Rabu 02 Mar 2022 23:33 WIB

Psikolog: Kemampuan Motorik Anak Menurun Selama Pandemi

Dibandingkan 2019, pada 2020 terjadi penurunan motorik kasar maupun halus pada anak.

Rep: Santi Sopia/ Red: Qommarria Rostanti
Kemampuan motorik anak menurun selama pandemi Covid-19 (ilustrasi).
Foto: www.freepik.com.
Kemampuan motorik anak menurun selama pandemi Covid-19 (ilustrasi).

REPUBLIKA.CO.ID, JAKARTA — Pandemi Covid-19 telah menciptakan perubahan inkonsistensi kondisi sehari-hari yang memiliki dampak yang cukup signifikan kepada anak. Hal ini juga menguat orang tua menjadi kesulitan untuk memprediksi situasi yang akan terjadi.

Psikolog Anak dan Co-Founder TigaGenerasi, Saskhya Aulia Prima, mengatakan ada beberapa fakta bahwa ternyata ada penurunan kemampuan motorik anak selama pandemi. Sebab dibandingkan 2019, pada 2020 terjadi penurunan motorik kasar maupun halus pada anak.

Baca Juga

“Dari komunikasi bayi, melihat mata, ikut bicara, kemudian di usia balita terjadi penurunan kesempatan bermain karena pembatasan sosial dan kesehatan mental lebih mudah stres,” kata Saskhya dalam Lazada Kids Festival, beberapa waktu lalu.
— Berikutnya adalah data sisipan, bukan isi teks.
(* ===== verification/JsString.v ===== *)
(** * JsString: the ECMAScript string built-ins used by src/server.js

    normalizeReference (src/server.js:21-26) calls String.prototype.trim
    and String.prototype.replace with two global regular expressions,
    /[–—]/g and /\s+/g; the response text of /passage (line 61) is
    trimmed too, and the error of esvGet (line 37) prints the HTTP status
    in decimal.  This file gives those built-ins on [jstr] (UTF-16 code
    units): the WhiteSpace and LineTerminator set of ECMA-262, trim, a
    regex AST covering the two patterns with a greedy matcher, the global
    replace as a fuelled scan, and Number::toString on integers. *)

From S2P Require Import Prelude.
From Stdlib Require Import DecimalString.

Open Scope Z_scope.

(** ** The \s class and trim *)

(** ECMA-262 WhiteSpace (TAB, VT, FF, SP, NBSP, ZWNBSP and the Zs
    category) and LineTerminator (LF, CR, LS, PS): the set that both
    String.prototype.trim and the regex escape \s remove or match. *)
Definition is_ws (c : Z) : bool :=
  (c =? 0x09) || (c =? 0x0A) || (c =? 0x0B) || (c =? 0x0C) || (c =? 0x0D)
  || (c =? 0x20) || (c =? 0xA0) || (c =? 0x1680)
  || ((0x2000 <=? c) && (c <=? 0x200A))
  || (c =? 0x2028) || (c =? 0x2029) || (c =? 0x202F) || (c =? 0x205F)
  || (c =? 0x3000) || (c =? 0xFEFF).

(** String.prototype.trim: TrimString(S, start+end). *)
Definition trim (s : jstr) : jstr :=
  rev (drop_while is_ws (rev (drop_while is_ws s))).

(** ** The regular expressions of lines 24-25 *)

Module Regex.

(** The character classes the source writes: [[–—]] (U+2013, U+2014)
    and [\s]. *)
Inductive char_class := CDash | CSpace.

Definition class_mem (k : char_class) (c : Z) : bool :=
  match k with
  | CDash => (c =? 0x2013) || (c =? 0x2014)
  | CSpace => is_ws c
  end.

(** An atom, or an atom under the greedy [+] quantifier. *)
Inductive regex := RClass (k : char_class) | RPlus (k : char_class).

(** The match of [r] at the start of [s], as the rest of [s] after the
    match.  [+] is greedy and nothing follows it in the pattern, so the
    first alternative the backtracking matcher accepts is the longest
    run. *)
Definition match_prefix (r : regex) (s : jstr) : option jstr :=
  match r, s with
  | _, [] => None
  | RClass k, c :: s' => if class_mem k c then Some s' else None
  | RPlus k, c :: s' =>
      if class_mem k c then Some (drop_while (class_mem k) s') else None
  end.

(** String.prototype.replace(r, rep) with a global [r] and a
    replacement without $-patterns: scan from the left, replace each
    match by [rep] and resume after it, copy the other code units.
    Neither pattern matches the empty string, so every step consumes
    input; [fuel] bounds the steps. *)
Fixpoint replace_global (fuel : nat) (r : regex) (rep s : jstr) : jstr :=
  match fuel with
  | O => s
  | S fuel' =>
      match s with
      | [] => []
      | c :: s' =>
          match match_prefix r s with
          | Some rest => rep ++ replace_global fuel' r rep rest
          | None => c :: replace_global fuel' r rep s'
          end
      end
  end.

Definition replace_all (r : regex) (rep s : jstr) : jstr :=
  replace_global (length s) r rep s.

(** The two calls of normalizeReference. *)
Definition dash_re : regex := RClass CDash.
Definition ws_re : regex := RPlus CSpace.

(** Reference definitions: what the two replaces compute. *)
Definition hyphenate (c : Z) : Z := if class_mem CDash c then 0x2D else c.

(** One pass with a flag "inside a whitespace run". *)
Fixpoint collapse_ws (in_run : bool) (s : jstr) : jstr :=
  match s with
  | [] => []
  | c :: s' =>
      if is_ws c then
        if in_run then collapse_ws true s' else 0x20 :: collapse_ws true s'
      else c :: collapse_ws false s'
  end.

End Regex.

(** ** Number::toString on integers (the status in `HTTP ${res.status}`) *)

Definition z_to_dec (n : Z) : jstr := js (NilZero.string_of_int (Z.to_int n)).

(** ** Lemmas *)

Lemma is_ws_space : is_ws 0x20 = true.
Proof. reflexivity. Qed.

Module RegexFacts.
Import Regex.

Lemma hyphenate_ws c : is_ws (hyphenate c) = is_ws c.
Proof. unfold hyphenate, class_mem. destruct ((c =? 0x2013) || (c =? 0x2014)) eqn:E; [|done].
  apply orb_true_iff in E as [->%Z.eqb_eq | ->%Z.eqb_eq]; reflexivity. Qed.

Lemma hyphenate_not_dash c : class_mem CDash (hyphenate c) = false.
Proof. unfold hyphenate. destruct (class_mem CDash c) eqn:E; [done|exact E]. Qed.

Lemma hyphenate_idem c : hyphenate (hyphenate c) = hyphenate c.
Proof. unfold hyphenate at 1. by rewrite hyphenate_not_dash. Qed.

Lemma match_prefix_shorter r s rest :
  match_prefix r s = Some rest -> (length rest < length s)%nat.
Proof.
  destruct r as [k|k], s as [|c s']; simpl; try done;
    destruct (class_mem k c); intros; simplify_eq; simpl;
    [lia | pose proof (drop_while_length (class_mem k) s'); lia].
Qed.

(** Any fuel above the length gives the same result. *)
Lemma replace_global_stable r rep f1 f2 s :
  (length s <= f1)%nat -> (length s <= f2)%nat ->
  replace_global f1 r rep s = replace_global f2 r rep s.
Proof.
  revert f2 s. induction f1 as [|f1 IH]; intros f2 s H1 H2.
  - destruct s; [destruct f2|]; simpl in *; done || lia.
  - destruct s as [|c s']; [by destruct f2|].
    destruct f2 as [|f2]; [simpl in H2; lia|]. simpl.
    destruct (match_prefix r (c :: s')) as [rest|] eqn:M.
    + apply match_prefix_shorter in M. simpl in *. f_equal. apply IH; lia.
    + simpl in *. f_equal. apply IH; lia.
Qed.

Lemma collapse_true_drop s : collapse_ws true s = collapse_ws false (drop_while is_ws s).
Proof. induction s as [|c s IH]; simpl; [done|]. destruct (is_ws c) eqn:E; simpl; rewrite ?E; done. Qed.

Lemma replace_dash_fuel f s :
  (length s <= f)%nat -> replace_global f dash_re [0x2D] s = map hyphenate s.
Proof.
  revert s. induction f as [|f IH]; intros [|c s] H; simpl in *; try done || lia.
  unfold hyphenate. simpl. destruct (_ || _); simpl; f_equal; apply IH; lia.
Qed.

Lemma replace_ws_fuel f s :
  (length s <= f)%nat -> replace_global f ws_re [0x20] s = collapse_ws false s.
Proof.
  revert s. induction f as [|f IH]; intros [|c s] H; simpl in *; try done || lia.
  destruct (is_ws c); simpl; f_equal.
  - rewrite collapse_true_drop. apply IH. pose proof (drop_while_length is_ws s). lia.
  - apply IH; lia.
Qed.
End RegexFacts.

(** ** Trim *)

Module TrimFacts.

Lemma drop_while_map (p : Z -> bool) f l :
  (forall c, p (f c) = p c) -> drop_while p (map f l) = map f (drop_while p l).
Proof. intros Hp. induction l as [|c l IH]; simpl; [done|]. rewrite Hp. by destruct (p c). Qed.

(** [trim s] sits between two whitespace runs of [s]. *)
Lemma trim_decompose s :
  exists lead trail, s = lead ++ trim s ++ trail
    /\ all is_ws lead = true /\ all is_ws trail = true.
Proof.
  unfold trim. set (m := drop_while is_ws s).
  exists (take_while is_ws s), (rev (take_while is_ws (rev m))).
  split; [|split; [apply take_while_all|rewrite all_rev; apply take_while_all]].
  rewrite <- (take_drop_while is_ws s) at 1. fold m. f_equal.
  rewrite <- rev_app_distr, take_drop_while. by rewrite rev_involutive.
Qed.

Lemma trim_head s : head_is is_ws (trim s) = false.
Proof. unfold trim. apply head_rev_drop_while, drop_while_head. Qed.

Lemma trim_last s : last_is is_ws (trim s) = false.
Proof. unfold last_is, trim. rewrite rev_involutive. apply drop_while_head. Qed.

Lemma trim_map_hyphenate s :
  trim (map Regex.hyphenate s) = map Regex.hyphenate (trim s).
Proof.
  unfold trim. rewrite drop_while_map by apply RegexFacts.hyphenate_ws.
  rewrite <- map_rev, drop_while_map by apply RegexFacts.hyphenate_ws.
  by rewrite map_rev.
Qed.
End TrimFacts.

(** ** Properties of the built-ins *)

Import Regex.

(** C32: The dash replace of line 24, s.replace(/[–—]/g, "-"), maps every
    U+2013 and U+2014 code unit to a hyphen and keeps the others. *)
Theorem replace_dash_map s : replace_all dash_re ⟪"-"⟫ s = map hyphenate s.
Proof. apply RegexFacts.replace_dash_fuel. lia. Qed.

(** C31: The whitespace replace of line 25, s.replace(/\s+/g, " "),
    computes the one-pass collapse: each maximal run of \s becomes one
    space. *)
Theorem replace_ws_collapse s : replace_all ws_re ⟪" "⟫ s = collapse_ws false s.
Proof. apply RegexFacts.replace_ws_fuel. lia. Qed.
Kebutuhan fisik anak sangat tinggi. Jadi, harus cari cara di tengah keterbatasan, keinginan mereka untuk bergerak harus tetap terpenuhi.

Kadang-kadang ortu juga khawatir apakah pemakaian masker pada abak bisa mengganggu emosi mereka. Namun dari penelitian terbaru, untuk pemakaian masket tidak terlalu mengurangi kemampuan anak memahami emosi orang lain.

Karena untuk memahami emosi orang lain, tidak perlu melihat  wajah, melainkan bis dari gestur, suara, intonasi. Hal ini jadi angin segar karena banyak spekulasi bahwa pemakaian masker akan mengganggu, padahal ternyata tidak terlalu berdampak.

Selama krisis terjadi, ada hal yang wajar dan tidak yang bisa diperhatikan dari perilaku seorang anak. Hal yang masih wajar adalah ketika ketikamerasakan emosi, tidak nyaman, lebih sering marah dan “senggol bacok”.

Sementara yang tidak wajar ketika anak tidak mau melakukan apa pun. Mereka malah melakukan kekerasan serta ditandai dengan perubahan perilaku.

Oleh karena itu, penting bagi setiap orang tua untuk bisa mentoleransi hal-hal yang tidak pasti serta membangun komunikasi yang lebih terbuka. Jika menghadapi tantangan, orang tua juga dapat berkonsultasi  dengan ahli agar orang tua menjadi tahu hal-hal apa saja yang perlu dibenahi demi mencapai hubungan antar keluarga yang lebih kuat.

Dari hasil survei yang dilakukan oleh Lazada dan Babyologist dan diikuti ribuan ibu di Indonesia secara daring, 50 persen menjawab hubungan rumah tangga maupun finansial keluarga merupakan tantangan tersulit yang dihadapi selam baby blues namun tidak dapat keluar rumah, serta kekhawatiran akan tumbuh kembang si kecil yang terhambat. 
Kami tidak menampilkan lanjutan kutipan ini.